Task instructions: In the data below, find every line that has the string "default", and copy it.

Task data:
(** The memory backend keeps rows as they are: it has every table, and any row fits. *)
Lemma mem_change_next t id r m : next_id_ (mem_update t id r m).2 = next_id_ m.
Proof. unfold mem_update, mem_replace. destruct (tables_ m !! t); [|done]. by destruct (replace_row _ _ _). Qed.
Lemma mem_update_if_next t id col v r m : next_id_ (mem_update_if t id col v r m).2 = next_id_ m.
Proof. unfold mem_update_if, mem_replace. destruct (tables_ m !! t); [|done]. by destruct (replace_row _ _ _). Qed.
Lemma mem_remove_next t id m : next_id_ (mem_remove t id m).2 = next_id_ m.
Proof. unfold mem_remove. by destruct (tables_ m !! t). Qed.
Definition memory_room (m : Memory) (t : string) (n : nat) : Prop := default 0 (next_id_ m !! t) + Z.of_nat n < 2 ^ 63.
#[export] Instance memory_tables :
  TableLaws MemoryConnection memory_ok rows_of memory_room (fun _ => True) (fun _ _ => True) id.
Proof.
  split.
  - done.
  - done.
  - done.
  - unfold memory_room. lia.
  - intros t d _ _. by apply Forall_forall.
  - intros t d _ _. apply Forall_forall. intros r _. apply map_fmap_id.
  - intros t d _ [Ht _]. destruct (rows_of_ok d t Ht) as [Hf Hn]. split.
    + revert Hf Hn. clear. induction (rows_of d t) as [|r rows IH]; intros Hf Hn; [by constructor|]. cbn [map] in *.
      apply Forall_cons in Hf as [(i & Hi & _) Hf]. apply NoDup_cons in Hn as [Hn1 Hn]. apply NoDup_cons. split; [|by apply IH].
      intros Hin. apply Hn1. apply list_elem_of_In, in_map_iff in Hin as (x & Ex & Hx). apply list_elem_of_In, in_map_iff.
      exists x. split; [|done]. rewrite Hi in Ex. by rewrite (row_id_of x i), (row_id_of r i).
    + eapply Forall_impl; [exact Hf|]. intros r (i & Hi & _). by exists i.
  - intros t d _ Hok. exists (rows_of d t). by rewrite law_all.
  - intros t i d _ Hok. by apply law_find.
  - intros t col s r d _ Hok _ _ _. rewrite law_select by done. exists (List.filter (row_ok (text_query col s)) (rows_of d t)).
    split; [|done]. unfold run_query, order_rows. cbn [text_query order limit offset]. done.
  - intros t r d n _ Hok Hroom _ _. rewrite map_fmap_id. unfold memory_room in *.
    assert (Hr : default 0 (next_id_ d !! t) < 2 ^ 63 - 1) by lia.
    destruct (law_insert (ConnectionLaws := memory_laws) t r d Hok Hr) as (i & d' & E & Hok' & Hf & Hv & Ho).
    exists i, d'. do 4 (split; [done|]). cbn [insert MemoryConnection] in E. unfold mem_insert in E. injection E as _ <-. cbn [next_id_].
    pose proof (next_id_nonneg d t (proj1 Hok)) as H0. split.
    + set (k := default 0 (next_id_ d !! t)) in *. rewrite lookup_insert_eq. change (s64 (k + 1) + Z.of_nat n < 2 ^ 63). unfold s64. rewrite Z.mod_small; lia.
    + intros t' Hne. split; [by apply Ho|]. intros m. by rewrite lookup_insert_ne.
  - intros t i r d _ Hok _. rewrite map_fmap_id. destruct (law_update t i r d Hok) as (d' & Hok' & E & Hv & Ho).
    exists d'. do 4 (split; [done|]). intros t' m. pose proof (mem_change_next t i r d) as En. cbn [update MemoryConnection] in E.
    rewrite E in En. unfold memory_room. cbn [snd] in En. by rewrite En.
  - intros t i col z r d _ Hok _ _ _. cbn zeta. rewrite map_fmap_id.
    destruct (law_update_if t i col (VInt z) r d Hok) as (d' & Hok' & E & Hv & Ho).
    exists d'. do 4 (split; [done|]). intros t' m. pose proof (mem_update_if_next t i col (VInt z) r d) as En. cbn [update_if MemoryConnection] in E.
    rewrite E in En. unfold memory_room. cbn [snd] in En. by rewrite En.
  - intros t i d _ Hok. destruct (law_remove t i d Hok) as (d' & Hok' & E & Hv & Ho).
    exists d'. do 4 (split; [done|]). intros t' m. pose proof (mem_remove_next t i d) as En. cbn [remove MemoryConnection] in E.
    rewrite E in En. unfold memory_room. cbn [snd] in En. by rewrite En.
Qed.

Answer to the problem:
Definition memory_room (m : Memory) (t : string) (n : nat) : Prop := default 0 (next_id_ m !! t) + Z.of_nat n < 2 ^ 63.
    assert (Hr : default 0 (next_id_ d !! t) < 2 ^ 63 - 1) by lia.
    + set (k := default 0 (next_id_ d !! t)) in *. rewrite lookup_insert_eq. change (s64 (k + 1) + Z.of_nat n < 2 ^ 63). unfold s64. rewrite Z.mod_small; lia.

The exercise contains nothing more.